> **TRY IT**: Check the entries below for lines with "Inductive"; report only how many there are.

> **Collected data**:
Definition booked_event (s : Snapshot) : OutboxEvent := outbox_event "booking.appointment_booked" None (ap_CreatedAt s) s.

(** The tables once [d] is booked under key [k]. *)
Definition with_booking (db : BookDB) (k : UserID * UUID) (row : KeyRow) (s : Snapshot) : BookDB :=
  with_events (set_keys (with_new db s) (<[k := MkKeyRow (k_request_hash row) (Some (ap_ID s)) (k_created_at row)]> (idempotency_keys db)))
    [booked_event s].

(** A draft can be saved: its barber still works then and is not taken. *)
Definition takes (db : BookDB) (att : BookingAttempt) (d : Appointment) : Prop :=
  att_StillWorking att d = Ok true ∧ appointments db !! ap_ID (state d) = None ∧ excluded (appointments db) (row_for (state d)) = false.

(** A draft is passed over: its barber stopped working then, or was taken. *)
Definition passes (db : BookDB) (att : BookingAttempt) (d : Appointment) : Prop :=
  att_StillWorking att d = Ok false ∨
  att_StillWorking att d = Ok true ∧ appointments db !! ap_ID (state d) = None ∧ excluded (appointments db) (row_for (state d)) = true.

Lemma publish_booked db d : draft_ok d → publish db (events d) = Ok (with_events db [booked_event (state d)]).
Proof. intros (_ & Hc & ->). unfold publish. cbn [res_mapM to_outbox res_bind]. unfold booked_event, outbox_event. by rewrite Hc. Qed.

Lemma try_drafts_spec db att drafts row :
  Forall draft_ok drafts → idempotency_keys db !! (att_Requester att, att_Key att) = Some row →
  match try_drafts db att drafts with
  | Ok (d, db') =>
      ∃ before after, drafts = before ++ d :: after ∧ Forall (passes db att) before ∧ takes db att d ∧
        db' = with_booking db (att_Requester att, att_Key att) row (state d)
  | Err ErrSlotUnavailable => Forall (passes db att) drafts ∨ ∃ d, d ∈ drafts ∧ att_StillWorking att d = Err ErrSlotUnavailable
  | Err e => ∃ before d after, drafts = before ++ d :: after ∧ Forall (passes db att) before ∧
      (att_StillWorking att d = Err e ∨ e = ErrStorage ∧ is_Some (appointments db !! ap_ID (state d)))
  end.
Proof.
  intros Hd Hk. induction Hd as [|d drafts Hd _ IH]; cbn [try_drafts]; [by left|].
  unfold try_draft. destruct (att_StillWorking att d) as [[]|e] eqn:Ew; cbn [res_bind negb].
  - rewrite insert_spec by done. destruct (appointments db !! ap_ID (state d)) as [r|] eqn:Ea; cbn [is_some res_bind].
    { exists [], d, drafts. split; [done|]. split; [constructor|]. right. split; [done|]. by exists r. }
    destruct (excluded (appointments db) (row_for (state d))) eqn:Ex; cbn [res_bind].
    + assert (Hp : passes db att d) by (by right). destruct (try_drafts db att drafts) as [[d' db']|e].
      * destruct IH as (before & after & -> & Hf & Ht & ->). exists (d :: before), after. split; [done|]. by split; [constructor|].
      * destruct e; try (destruct IH as (before & x & after & -> & Hf & Hx); exists (d :: before), x, after; split; [done|]; by split; [constructor|]).
        destruct IH as [Hf|(x & Hx & Hw)]; [left; by constructor|right; exists x; by split; [right|]].
    + unfold SettleIdempotencyKey. cbn [with_new idempotency_keys]. rewrite Hk. rewrite publish_booked by done. cbn [res_bind].
      exists [], drafts. split; [done|]. split; [constructor|]. split; [|done]. by split_and!.
  - assert (Hp : passes db att d) by (by left). destruct (try_drafts db att drafts) as [[d' db']|e].
    * destruct IH as (before & after & -> & Hf & Ht & ->). exists (d :: before), after. split; [done|]. by split; [constructor|].
    * destruct e; try (destruct IH as (before & x & after & -> & Hf & Hx); exists (d :: before), x, after; split; [done|]; by split; [constructor|]).
      destruct IH as [Hf|(x & Hx & Hw)]; [left; by constructor|right; exists x; by split; [right|]].
  - destruct e; try (exists [], d, drafts; split; [done|]; split; [constructor|]; by left).
    right. exists d. by split; [left|].
Qed.

Lemma with_booking_ok db k row s :
  store_ok db → storable s → appointments db !! ap_ID s = None → excluded (appointments db) (row_for s) = false →
  store_ok (with_booking db k row s) ∧ diary (with_booking db k row s) = <[ap_ID s := s]> (diary db).
Proof.
  intros [Hok Hkeys] Hs Hn Hex. destruct (with_new_ok db s Hok Hs Hn Hex) as [Ht Hd]. split; [split|].
  - unfold with_booking. apply with_events_ok. constructor; apply Ht.
  - intros k' row'. cbn [with_booking with_events set_keys with_new idempotency_keys appointments]. rewrite lookup_insert_Some.
    intros [[<- <-]|[Hne Hr]].
    + exists (ap_ID s). split; [done|]. rewrite lookup_insert_eq. by eexists.
    + destruct (Hkeys _ _ Hr) as (id & Hid & Hsome). exists id. split; [done|]. apply lookup_insert_is_Some.
      destruct (decide (ap_ID s = id)); [by left|by right].
  - exact Hd.
Qed.

Lemma replay_spec db req key hash :
  store_ok db →
  match idempotency_keys db !! (req, key) with
  | None => replay db req key hash = Ok None
  | Some row =>
      if decide (k_request_hash row = hash)
      then ∃ id s, k_appointment row = Some id ∧ diary db !! id = Some s ∧ replay db req key hash = Ok (Some (Rehydrate s))
      else replay db req key hash = Err ErrIdempotencyReused
  end.
Proof.
  intros [Hok Hkeys]. unfold replay. destruct (idempotency_keys db !! (req, key)) as [row|] eqn:Ek; [|done].
  case_decide as Hh; [rewrite bool_decide_eq_true_2 by done|rewrite bool_decide_eq_false_2 by done; done]. cbn [ensure res_bind].
  destruct (Hkeys _ _ Ek) as (id & -> & [r Hr]). rewrite Hr. destruct (so_row _ Hok _ _ Hr) as (s & Hs & Hid & -> & Hi).
  exists id, s. split; [done|]. split; [apply diary_lookup; [done|]; by subst|]. subst id. by rewrite withItems_ok.
Qed.

Definition attempt_key (att : BookingAttempt) : UserID * UUID := (att_Requester att, att_Key att).
Definition claim (att : BookingAttempt) : KeyRow := MkKeyRow (att_RequestHash att) None (att_Now att).

Definition allowed (db : BookDB) (att : BookingAttempt) : Prop :=
  match att_Allow att with
  | Some allow => allow (CountActiveBookings db (att_Requester att) (att_Branch att) (att_Now att)) = Ok tt
  | None => True
  end.

(** The two ways a booking transaction commits. *)
Definition replays (db : BookDB) (att : BookingAttempt) (a : Appointment) : Prop :=
  ∃ row id s, idempotency_keys db !! attempt_key att = Some row ∧ k_request_hash row = att_RequestHash att ∧
    k_appointment row = Some id ∧ diary db !! id = Some s ∧ a = Rehydrate s.
Definition books (db : BookDB) (att : BookingAttempt) (d : Appointment) (db' : BookDB) : Prop :=
  idempotency_keys db !! attempt_key att = None ∧ allowed db att ∧
  (∃ before after, att_Drafts att = before ++ d :: after ∧ Forall (passes db att) before) ∧ takes db att d ∧
  db' = with_booking db (attempt_key att) (claim att) (state d).

Lemma with_booking_claimed db k row s :
  with_booking (set_keys db (<[k := row]> (idempotency_keys db))) k row s = with_booking db k row s.
Proof. unfold with_booking, with_events, set_keys, with_new. cbn. by rewrite insert_insert_eq. Qed.

Lemma Store_Book_spec db att r replayed db' :
  store_ok db → Forall draft_ok (att_Drafts att) → Store_Book db att = Ok (r, replayed, db') →
  ∃ a, r = Some a ∧
    (replayed = true ∧ replays db att a ∧ db' = db ∨ replayed = false ∧ books db att a db').
Proof.
  intros Hok Hd. unfold Store_Book. destruct (hash_check _); cbn [ensure res_bind]; [|done].
  pose proof (replay_spec db (att_Requester att) (att_Key att) (att_RequestHash att) Hok) as Hr.
  destruct (idempotency_keys db !! (att_Requester att, att_Key att)) as [row|] eqn:Ek.
  - case_decide as Hh; [|by rewrite Hr]. destruct Hr as (id & s & Hid & Hs & ->). cbn [res_bind is_some]. intros [= <- <- <-].
    exists (Rehydrate s). split; [done|]. left. split; [done|]. split; [|done]. by exists row, id, s.
  - set (db1 := set_keys db _). destruct (length (att_Drafts att) =? 0)%nat; cbn [negb ensure res_bind]; [done|].
    destruct (match att_Allow att with Some allow => _ | None => _ end) as [[]|] eqn:Ea; cbn [res_bind]; [|done].
    pose proof (try_drafts_spec db1 att (att_Drafts att) (claim att) Hd) as Ht.
    destruct (try_drafts db1 att (att_Drafts att)) as [[d db2]|e]; cbn [res_bind]; [|done]. intros [= <- <- <-].
    destruct Ht as (before & after & Eatt & Hp & Htake & ->); [by apply lookup_insert_eq|]. cbn [fst snd]. exists d. split; [done|]. right.
    split; [done|]. split; [done|]. split; [|split; [by exists before, after|split; [done|apply with_booking_claimed]]].
    unfold allowed. destruct (att_Allow att); [exact Ea|done].
Qed.

(** The other way round: what makes a booking transaction commit. *)
Lemma Store_Book_books db att before d after :
  store_ok db → Forall draft_ok (att_Drafts att) → hash_check (att_RequestHash att) = true →
  idempotency_keys db !! attempt_key att = None → allowed db att →
  att_Drafts att = before ++ d :: after → Forall (passes db att) before → takes db att d →
  Store_Book db att = Ok (Some d, false, with_booking db (attempt_key att) (claim att) (state d)).
Proof.
  intros Hok Hd Hh Hk Hall Eatt Hp Ht. unfold Store_Book. rewrite Hh. cbn [ensure res_bind]. unfold attempt_key in *. rewrite Hk.
  set (db1 := set_keys db _). rewrite Eatt at 1. rewrite length_app. cbn [length]. rewrite (proj2 (Nat.eqb_neq _ _)) by lia. cbn [negb ensure res_bind].
  assert (Ea : match att_Allow att with
               | Some allow => allow (CountActiveBookings db1 (att_Requester att) (att_Branch att) (att_Now att))
               | None => Ok tt end = Ok tt).
  { unfold allowed in Hall. destruct (att_Allow att); [exact Hall|done]. }
  rewrite Ea. cbn [res_bind]. rewrite Eatt in Hd |- *.
  assert (Htry : try_drafts db1 att (before ++ d :: after) = Ok (d, with_booking db1 (att_Requester att, att_Key att) (claim att) (state d))).
  { clear Eatt. induction Hp as [|x before Hx Hp IH]; cbn [app try_drafts].
    - apply Forall_cons in Hd as [Hdd _]. destruct Ht as (Hw & Hn & Hex). unfold try_draft. rewrite Hw. cbn [res_bind negb].
      rewrite insert_spec by done. cbn [db1 set_keys appointments]. rewrite Hn, Hex. cbn [is_some res_bind].
      unfold SettleIdempotencyKey. cbn [db1 with_new set_keys idempotency_keys]. rewrite lookup_insert_eq, publish_booked by done. done.
    - cbn [app] in Hd. apply Forall_cons in Hd as [Hdx Hd]. unfold try_draft. destruct Hx as [->|(-> & Hn & Hex)]; cbn [res_bind negb]; [by apply IH|].
      rewrite insert_spec by done. cbn [db1 set_keys appointments]. rewrite Hn, Hex. cbn [is_some res_bind]. by apply IH. }
  rewrite Htry. cbn [res_bind fst snd]. do 2 f_equal. apply with_booking_claimed.
Qed.

(** ** The steps of the system *)

Inductive store_step (db db' : BookDB) : Prop :=
| step_book att r replayed :
    Forall draft_ok (att_Drafts att) → Store_Book db att = Ok (r, replayed, db') → store_step db db'
| step_change_mine customer id f a :
    lifecycle_change f → ChangeMine db customer id f = Ok (a, db') → store_step db db'
| step_change_at_business business id f a :
    lifecycle_change f → ChangeAtBusiness db business id f = Ok (a, db') → store_step db db'
| step_expire now limit locked n :
    Z.of_nat limit ≤ max_int32 → ExpireDue db now limit locked = Ok (n, db') → store_step db db'.

Definition store_reachable : BookDB → Prop := rtc store_step empty_book_db.

(** ** The abstract diary: a set of appointments and two moves. *)
Inductive diary_move (d : gmap AppointmentID Snapshot) : gmap AppointmentID Snapshot → list OutboxEvent → Prop :=
| move_book s :
    storable s → d !! ap_ID s = None → (∀ id o, d !! id = Some o → ¬ double_booked s o) →
    diary_move d (<[ap_ID s := s]> d) [booked_event s]
| move_change s op now a :
    d !! ap_ID s = Some s → apply_op op (Rehydrate s) now = Ok a →
    diary_move d (<[ap_ID s := state a]> d) [changed_event (ap_Status s) (state a)].

Inductive diary_moves (d : gmap AppointmentID Snapshot) : gmap AppointmentID Snapshot → list OutboxEvent → Prop :=
| moves_nil : diary_moves d d []
| moves_cons d1 d2 out out' : diary_move d d1 out → diary_moves d1 d2 out' → diary_moves d d2 (out ++ out').

Lemma find_row_diary db id p r : tables_ok db → find_row db id p = Some r → ∃ s, ap_ID s = id ∧ r = row_for s ∧ p r = true ∧ diary db !! id = Some s.
Proof.
  intros Hok. unfold find_row. destruct (appointments db !! id) as [r'|] eqn:E; [|done]. destruct (p r') eqn:Ep; [|done]. intros [= <-].
  destruct (so_row _ Hok _ _ E) as (s & Hs & Hid & -> & Hi). exists s. split; [done|]. split; [done|]. split; [done|].
  apply diary_lookup; [done|]. by subst.
Qed.

Lemma excluded_double db s : tables_ok db → storable s → appointments db !! ap_ID s = None →
  excluded (appointments db) (row_for s) = false ↔ ∀ id o, diary db !! id = Some o → ¬ double_booked s o.
Proof.
  intros Hok Hs Hn. rewrite excluded_false. split.
  - intros H id o Ho Hdb. apply diary_lookup in Ho as (Hid & Hso & Hr & _); [|done].
    apply clashes_spec in Hdb; [|done..]. rewrite (H _ _ Hr) in Hdb; [done|]. cbn. intros ->. congruence.
  - intros H id o Ho _. destruct (so_row _ Hok _ _ Ho) as (s' & Hs' & Hid & -> & Hi). apply not_true_iff_false.
    rewrite clashes_spec by done. apply (H id). apply diary_lookup; [done|]. by subst.
Qed.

> **ANSWER FOR THE TASK**: 3